> _TASK DESCRIPTION_
Take the lines below between the one holding "else let (i, f)" and the one holding "Definition unsignedDecimal (s", inclusive, and copy them exactly. Add nothing.

Dataset entries
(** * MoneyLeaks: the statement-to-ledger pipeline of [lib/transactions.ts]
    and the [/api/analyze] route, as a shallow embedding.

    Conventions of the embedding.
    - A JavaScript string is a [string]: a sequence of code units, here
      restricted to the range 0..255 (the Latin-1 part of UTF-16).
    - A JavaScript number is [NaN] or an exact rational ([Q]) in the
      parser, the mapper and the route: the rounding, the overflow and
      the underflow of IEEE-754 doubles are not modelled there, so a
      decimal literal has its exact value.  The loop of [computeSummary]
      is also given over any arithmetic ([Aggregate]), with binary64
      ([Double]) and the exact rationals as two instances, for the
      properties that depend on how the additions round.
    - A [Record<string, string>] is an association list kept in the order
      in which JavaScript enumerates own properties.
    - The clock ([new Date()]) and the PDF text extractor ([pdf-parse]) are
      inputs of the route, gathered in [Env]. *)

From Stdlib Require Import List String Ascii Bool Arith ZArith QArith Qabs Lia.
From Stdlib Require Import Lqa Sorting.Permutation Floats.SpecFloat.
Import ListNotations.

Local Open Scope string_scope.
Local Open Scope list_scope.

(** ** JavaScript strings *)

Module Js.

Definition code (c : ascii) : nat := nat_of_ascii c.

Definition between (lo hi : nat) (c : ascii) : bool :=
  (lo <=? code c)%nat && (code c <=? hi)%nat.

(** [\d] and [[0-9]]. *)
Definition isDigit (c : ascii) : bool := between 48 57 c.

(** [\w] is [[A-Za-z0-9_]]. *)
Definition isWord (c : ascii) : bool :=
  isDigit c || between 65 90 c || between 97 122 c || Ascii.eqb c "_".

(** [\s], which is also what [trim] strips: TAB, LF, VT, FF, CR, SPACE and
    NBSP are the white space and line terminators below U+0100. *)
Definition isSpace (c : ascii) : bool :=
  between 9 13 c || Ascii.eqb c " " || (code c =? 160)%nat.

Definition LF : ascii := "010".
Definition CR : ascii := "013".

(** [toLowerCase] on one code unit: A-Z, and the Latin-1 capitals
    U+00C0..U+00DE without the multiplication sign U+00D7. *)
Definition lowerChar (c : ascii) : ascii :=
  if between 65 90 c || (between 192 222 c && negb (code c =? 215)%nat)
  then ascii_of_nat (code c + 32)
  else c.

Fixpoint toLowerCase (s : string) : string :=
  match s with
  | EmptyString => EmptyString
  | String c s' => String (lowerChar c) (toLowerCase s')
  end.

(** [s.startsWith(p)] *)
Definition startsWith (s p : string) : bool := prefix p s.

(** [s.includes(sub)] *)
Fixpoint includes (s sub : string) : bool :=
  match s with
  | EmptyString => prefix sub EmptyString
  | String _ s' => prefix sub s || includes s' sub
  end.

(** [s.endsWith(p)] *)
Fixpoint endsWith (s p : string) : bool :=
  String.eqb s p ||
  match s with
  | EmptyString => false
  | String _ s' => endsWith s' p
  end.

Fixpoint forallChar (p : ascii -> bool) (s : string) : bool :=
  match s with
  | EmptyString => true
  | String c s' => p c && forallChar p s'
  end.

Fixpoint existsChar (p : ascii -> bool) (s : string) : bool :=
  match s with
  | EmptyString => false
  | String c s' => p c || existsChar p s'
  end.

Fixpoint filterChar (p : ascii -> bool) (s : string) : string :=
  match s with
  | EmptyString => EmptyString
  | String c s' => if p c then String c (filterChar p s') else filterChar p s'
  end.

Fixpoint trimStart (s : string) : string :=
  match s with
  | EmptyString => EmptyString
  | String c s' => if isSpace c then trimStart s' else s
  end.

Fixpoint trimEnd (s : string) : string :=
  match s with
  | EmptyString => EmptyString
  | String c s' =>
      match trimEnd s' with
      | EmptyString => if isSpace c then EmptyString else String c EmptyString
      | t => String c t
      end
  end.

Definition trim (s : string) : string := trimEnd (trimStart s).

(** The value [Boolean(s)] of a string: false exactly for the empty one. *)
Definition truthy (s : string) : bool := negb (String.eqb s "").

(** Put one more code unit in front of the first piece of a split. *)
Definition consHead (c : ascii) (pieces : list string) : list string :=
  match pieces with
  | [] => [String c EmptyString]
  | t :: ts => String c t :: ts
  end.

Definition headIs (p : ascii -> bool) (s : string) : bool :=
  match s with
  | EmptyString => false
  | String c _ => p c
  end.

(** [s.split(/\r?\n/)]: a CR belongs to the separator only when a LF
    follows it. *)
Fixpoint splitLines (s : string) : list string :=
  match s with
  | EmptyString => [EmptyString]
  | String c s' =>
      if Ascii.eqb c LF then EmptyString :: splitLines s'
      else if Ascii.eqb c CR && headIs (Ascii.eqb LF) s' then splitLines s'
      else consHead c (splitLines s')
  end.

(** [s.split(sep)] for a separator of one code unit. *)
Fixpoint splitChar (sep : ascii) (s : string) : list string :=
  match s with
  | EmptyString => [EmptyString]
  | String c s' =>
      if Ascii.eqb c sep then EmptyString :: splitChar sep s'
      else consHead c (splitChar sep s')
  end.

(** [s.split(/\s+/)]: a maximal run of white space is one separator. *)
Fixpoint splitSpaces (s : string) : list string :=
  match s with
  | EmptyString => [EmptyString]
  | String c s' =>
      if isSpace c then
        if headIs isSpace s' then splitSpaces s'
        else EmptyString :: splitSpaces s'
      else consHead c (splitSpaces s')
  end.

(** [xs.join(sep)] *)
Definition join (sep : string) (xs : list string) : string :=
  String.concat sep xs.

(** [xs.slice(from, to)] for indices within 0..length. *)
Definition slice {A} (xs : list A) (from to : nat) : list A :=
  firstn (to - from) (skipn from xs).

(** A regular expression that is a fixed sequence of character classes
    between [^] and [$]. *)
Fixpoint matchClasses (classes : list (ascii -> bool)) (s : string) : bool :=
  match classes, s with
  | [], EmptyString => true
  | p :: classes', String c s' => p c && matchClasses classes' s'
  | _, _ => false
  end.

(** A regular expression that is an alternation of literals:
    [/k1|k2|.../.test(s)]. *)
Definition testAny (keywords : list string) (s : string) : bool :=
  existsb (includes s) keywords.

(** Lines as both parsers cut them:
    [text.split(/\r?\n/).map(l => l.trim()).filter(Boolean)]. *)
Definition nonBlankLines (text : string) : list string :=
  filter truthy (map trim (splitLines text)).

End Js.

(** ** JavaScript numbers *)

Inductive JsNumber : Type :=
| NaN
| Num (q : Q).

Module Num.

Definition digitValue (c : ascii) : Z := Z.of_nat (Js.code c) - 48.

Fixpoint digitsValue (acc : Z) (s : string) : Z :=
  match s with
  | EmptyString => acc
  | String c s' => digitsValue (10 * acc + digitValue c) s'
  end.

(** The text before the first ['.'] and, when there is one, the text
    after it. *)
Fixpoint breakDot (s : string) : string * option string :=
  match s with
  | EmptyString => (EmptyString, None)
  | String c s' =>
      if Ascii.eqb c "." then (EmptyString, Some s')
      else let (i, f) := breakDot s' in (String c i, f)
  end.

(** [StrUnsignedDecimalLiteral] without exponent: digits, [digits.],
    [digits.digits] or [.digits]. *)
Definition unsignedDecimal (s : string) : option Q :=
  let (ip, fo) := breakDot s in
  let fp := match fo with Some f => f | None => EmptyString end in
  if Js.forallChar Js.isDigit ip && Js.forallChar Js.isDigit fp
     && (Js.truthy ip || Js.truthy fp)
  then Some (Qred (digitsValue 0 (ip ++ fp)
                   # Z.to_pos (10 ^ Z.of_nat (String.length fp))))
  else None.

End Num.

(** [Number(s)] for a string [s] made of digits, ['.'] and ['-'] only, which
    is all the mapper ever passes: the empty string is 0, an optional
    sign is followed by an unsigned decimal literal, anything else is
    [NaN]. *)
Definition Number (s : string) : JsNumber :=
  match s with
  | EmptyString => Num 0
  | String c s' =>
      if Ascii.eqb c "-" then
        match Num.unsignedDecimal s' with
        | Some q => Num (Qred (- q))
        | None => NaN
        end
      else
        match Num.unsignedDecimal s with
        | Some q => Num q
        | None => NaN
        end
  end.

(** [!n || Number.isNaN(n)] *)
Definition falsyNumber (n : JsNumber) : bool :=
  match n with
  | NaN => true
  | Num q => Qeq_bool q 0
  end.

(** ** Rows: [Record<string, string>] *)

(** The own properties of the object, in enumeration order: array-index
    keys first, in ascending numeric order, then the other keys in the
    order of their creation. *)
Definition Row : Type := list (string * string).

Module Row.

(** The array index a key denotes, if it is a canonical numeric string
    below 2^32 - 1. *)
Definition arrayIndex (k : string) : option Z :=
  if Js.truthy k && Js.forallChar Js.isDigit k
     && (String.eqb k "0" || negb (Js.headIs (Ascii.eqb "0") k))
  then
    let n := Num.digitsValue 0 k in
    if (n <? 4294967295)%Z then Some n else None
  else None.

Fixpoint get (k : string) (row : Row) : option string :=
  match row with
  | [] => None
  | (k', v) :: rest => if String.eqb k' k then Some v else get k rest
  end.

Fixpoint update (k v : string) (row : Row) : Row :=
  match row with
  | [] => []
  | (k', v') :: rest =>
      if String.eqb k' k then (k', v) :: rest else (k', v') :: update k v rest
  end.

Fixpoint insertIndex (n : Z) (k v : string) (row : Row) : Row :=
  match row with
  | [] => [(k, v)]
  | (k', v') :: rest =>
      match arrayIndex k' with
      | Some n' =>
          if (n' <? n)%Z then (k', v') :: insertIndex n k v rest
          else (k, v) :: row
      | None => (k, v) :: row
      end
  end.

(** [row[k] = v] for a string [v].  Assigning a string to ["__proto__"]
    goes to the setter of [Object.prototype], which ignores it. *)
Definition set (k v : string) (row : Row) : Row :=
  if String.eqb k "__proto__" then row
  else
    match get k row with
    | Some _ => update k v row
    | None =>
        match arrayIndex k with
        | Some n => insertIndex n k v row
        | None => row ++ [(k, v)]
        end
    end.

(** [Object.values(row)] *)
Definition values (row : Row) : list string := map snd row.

...

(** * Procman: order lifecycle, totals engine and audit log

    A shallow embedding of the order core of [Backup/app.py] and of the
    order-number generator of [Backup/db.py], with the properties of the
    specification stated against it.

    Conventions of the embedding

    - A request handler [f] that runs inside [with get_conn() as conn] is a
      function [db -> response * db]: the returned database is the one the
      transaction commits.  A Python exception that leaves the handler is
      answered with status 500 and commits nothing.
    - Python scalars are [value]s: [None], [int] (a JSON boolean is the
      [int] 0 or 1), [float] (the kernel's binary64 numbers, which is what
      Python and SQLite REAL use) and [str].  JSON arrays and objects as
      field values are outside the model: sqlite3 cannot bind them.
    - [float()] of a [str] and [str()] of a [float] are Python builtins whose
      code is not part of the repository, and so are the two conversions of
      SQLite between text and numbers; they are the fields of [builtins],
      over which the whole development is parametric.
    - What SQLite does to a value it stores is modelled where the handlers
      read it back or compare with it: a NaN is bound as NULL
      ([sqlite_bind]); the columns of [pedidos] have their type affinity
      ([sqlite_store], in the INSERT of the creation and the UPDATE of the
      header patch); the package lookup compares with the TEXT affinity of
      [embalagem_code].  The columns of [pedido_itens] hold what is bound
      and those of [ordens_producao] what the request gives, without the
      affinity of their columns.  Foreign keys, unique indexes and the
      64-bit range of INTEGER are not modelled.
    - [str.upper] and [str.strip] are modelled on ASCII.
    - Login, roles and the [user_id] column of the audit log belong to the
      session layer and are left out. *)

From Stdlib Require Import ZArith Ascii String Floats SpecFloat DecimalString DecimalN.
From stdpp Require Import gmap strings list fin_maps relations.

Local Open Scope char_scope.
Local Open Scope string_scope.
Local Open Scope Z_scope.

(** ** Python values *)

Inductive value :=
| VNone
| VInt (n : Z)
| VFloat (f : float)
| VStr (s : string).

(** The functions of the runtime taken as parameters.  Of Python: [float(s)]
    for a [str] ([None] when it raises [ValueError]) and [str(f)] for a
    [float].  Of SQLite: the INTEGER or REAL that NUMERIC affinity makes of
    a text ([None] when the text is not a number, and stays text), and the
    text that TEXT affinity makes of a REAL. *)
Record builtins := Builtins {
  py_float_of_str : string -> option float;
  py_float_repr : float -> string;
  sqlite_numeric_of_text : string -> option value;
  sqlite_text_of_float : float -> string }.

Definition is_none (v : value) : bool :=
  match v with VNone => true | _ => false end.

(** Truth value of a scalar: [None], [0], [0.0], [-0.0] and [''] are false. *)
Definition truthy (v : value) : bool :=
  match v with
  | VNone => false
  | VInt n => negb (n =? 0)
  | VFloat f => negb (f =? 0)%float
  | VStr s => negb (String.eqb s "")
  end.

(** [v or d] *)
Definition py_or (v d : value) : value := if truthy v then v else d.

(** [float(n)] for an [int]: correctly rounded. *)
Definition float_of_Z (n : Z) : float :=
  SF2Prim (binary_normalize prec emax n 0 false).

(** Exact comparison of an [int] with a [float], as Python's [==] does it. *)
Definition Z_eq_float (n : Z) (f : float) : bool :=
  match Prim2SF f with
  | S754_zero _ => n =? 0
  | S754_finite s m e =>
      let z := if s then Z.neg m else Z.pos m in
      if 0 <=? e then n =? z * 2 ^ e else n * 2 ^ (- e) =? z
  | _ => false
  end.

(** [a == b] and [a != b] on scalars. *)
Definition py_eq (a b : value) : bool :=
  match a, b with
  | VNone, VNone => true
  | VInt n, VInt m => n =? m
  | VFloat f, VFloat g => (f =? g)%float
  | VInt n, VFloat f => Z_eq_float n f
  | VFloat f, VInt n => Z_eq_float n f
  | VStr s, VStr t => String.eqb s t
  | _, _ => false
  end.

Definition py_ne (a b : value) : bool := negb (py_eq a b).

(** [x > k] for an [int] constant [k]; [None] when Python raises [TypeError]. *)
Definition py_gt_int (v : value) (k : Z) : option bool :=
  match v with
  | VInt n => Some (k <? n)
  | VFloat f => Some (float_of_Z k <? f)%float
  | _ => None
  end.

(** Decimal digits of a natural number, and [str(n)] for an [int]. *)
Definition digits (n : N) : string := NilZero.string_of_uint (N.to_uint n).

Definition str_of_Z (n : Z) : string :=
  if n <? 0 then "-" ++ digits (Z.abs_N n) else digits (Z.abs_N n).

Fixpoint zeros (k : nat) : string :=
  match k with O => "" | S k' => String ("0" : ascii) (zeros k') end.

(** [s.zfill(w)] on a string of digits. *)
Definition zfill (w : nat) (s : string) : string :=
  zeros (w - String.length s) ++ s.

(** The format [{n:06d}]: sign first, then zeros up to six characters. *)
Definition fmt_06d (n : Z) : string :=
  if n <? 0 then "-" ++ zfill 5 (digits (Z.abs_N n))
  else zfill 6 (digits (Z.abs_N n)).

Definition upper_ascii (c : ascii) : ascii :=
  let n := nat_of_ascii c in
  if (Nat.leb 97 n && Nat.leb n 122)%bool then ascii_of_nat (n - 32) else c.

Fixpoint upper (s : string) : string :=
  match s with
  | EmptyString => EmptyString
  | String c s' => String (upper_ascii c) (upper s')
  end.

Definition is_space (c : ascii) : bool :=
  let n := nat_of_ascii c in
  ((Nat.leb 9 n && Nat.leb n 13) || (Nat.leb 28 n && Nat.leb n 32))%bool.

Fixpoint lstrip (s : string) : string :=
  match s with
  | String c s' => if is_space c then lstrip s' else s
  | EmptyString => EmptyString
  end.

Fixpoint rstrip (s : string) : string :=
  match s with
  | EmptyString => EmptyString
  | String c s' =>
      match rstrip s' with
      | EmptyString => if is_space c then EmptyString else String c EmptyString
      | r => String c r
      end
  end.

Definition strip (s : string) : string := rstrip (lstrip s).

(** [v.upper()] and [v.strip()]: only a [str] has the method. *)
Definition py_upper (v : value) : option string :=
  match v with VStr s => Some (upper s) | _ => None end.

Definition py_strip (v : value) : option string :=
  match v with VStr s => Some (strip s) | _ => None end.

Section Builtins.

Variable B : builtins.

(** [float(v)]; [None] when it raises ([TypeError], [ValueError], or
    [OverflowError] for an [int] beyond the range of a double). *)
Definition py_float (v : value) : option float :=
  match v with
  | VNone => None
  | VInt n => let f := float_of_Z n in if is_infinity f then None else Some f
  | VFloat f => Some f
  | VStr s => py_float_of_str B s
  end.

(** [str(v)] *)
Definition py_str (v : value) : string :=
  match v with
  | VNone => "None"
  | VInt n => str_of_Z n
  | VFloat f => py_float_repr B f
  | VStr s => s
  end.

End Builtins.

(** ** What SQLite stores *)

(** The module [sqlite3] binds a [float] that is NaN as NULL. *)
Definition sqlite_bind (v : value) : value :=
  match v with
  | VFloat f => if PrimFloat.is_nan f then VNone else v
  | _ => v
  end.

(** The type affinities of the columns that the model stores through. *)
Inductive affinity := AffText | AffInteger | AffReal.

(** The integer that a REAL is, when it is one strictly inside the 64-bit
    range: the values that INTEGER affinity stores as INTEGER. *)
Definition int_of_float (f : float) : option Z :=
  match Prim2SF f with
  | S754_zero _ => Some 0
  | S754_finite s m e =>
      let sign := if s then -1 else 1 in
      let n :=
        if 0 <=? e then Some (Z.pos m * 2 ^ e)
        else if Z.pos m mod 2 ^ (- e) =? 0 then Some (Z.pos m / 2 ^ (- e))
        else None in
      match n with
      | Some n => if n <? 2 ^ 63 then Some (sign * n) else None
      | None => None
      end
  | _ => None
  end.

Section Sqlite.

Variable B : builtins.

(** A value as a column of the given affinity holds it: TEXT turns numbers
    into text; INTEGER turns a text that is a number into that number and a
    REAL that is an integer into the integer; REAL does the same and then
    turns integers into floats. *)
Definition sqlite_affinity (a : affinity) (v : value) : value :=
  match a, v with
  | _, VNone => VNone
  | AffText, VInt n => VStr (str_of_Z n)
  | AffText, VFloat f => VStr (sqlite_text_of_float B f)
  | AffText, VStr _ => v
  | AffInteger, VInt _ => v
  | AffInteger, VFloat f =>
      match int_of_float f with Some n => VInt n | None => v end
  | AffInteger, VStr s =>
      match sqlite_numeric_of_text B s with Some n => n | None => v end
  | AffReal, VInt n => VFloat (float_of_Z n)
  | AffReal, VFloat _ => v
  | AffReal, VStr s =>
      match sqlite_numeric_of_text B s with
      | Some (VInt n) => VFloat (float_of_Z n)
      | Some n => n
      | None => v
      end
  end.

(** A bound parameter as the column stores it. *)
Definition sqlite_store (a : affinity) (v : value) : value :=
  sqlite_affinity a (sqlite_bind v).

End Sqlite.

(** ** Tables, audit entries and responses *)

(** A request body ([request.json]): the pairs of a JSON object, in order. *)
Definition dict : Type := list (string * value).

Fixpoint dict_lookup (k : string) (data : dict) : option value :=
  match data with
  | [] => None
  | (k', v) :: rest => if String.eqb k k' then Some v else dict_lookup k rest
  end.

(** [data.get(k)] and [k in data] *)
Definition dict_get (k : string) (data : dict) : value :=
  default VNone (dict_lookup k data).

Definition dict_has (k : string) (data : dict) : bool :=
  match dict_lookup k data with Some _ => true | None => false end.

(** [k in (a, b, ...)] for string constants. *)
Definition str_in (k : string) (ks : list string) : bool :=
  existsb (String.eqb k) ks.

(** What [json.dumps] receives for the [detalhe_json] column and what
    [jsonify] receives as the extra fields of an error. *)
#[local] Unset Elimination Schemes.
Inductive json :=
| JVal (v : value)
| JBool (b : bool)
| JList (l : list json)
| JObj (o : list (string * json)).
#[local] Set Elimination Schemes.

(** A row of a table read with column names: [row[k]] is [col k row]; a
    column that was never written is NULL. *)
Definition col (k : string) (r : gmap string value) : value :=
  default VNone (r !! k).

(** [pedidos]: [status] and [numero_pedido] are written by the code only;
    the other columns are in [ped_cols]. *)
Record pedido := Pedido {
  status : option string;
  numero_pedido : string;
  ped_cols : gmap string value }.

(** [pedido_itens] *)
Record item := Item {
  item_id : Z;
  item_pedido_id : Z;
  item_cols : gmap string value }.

> _ANSWER FOR THIS EXERCISE_
      else let (i, f) := breakDot s' in (String c i, f)
  end.

(** [StrUnsignedDecimalLiteral] without exponent: digits, [digits.],
    [digits.digits] or [.digits]. *)
Definition unsignedDecimal (s : string) : option Q :=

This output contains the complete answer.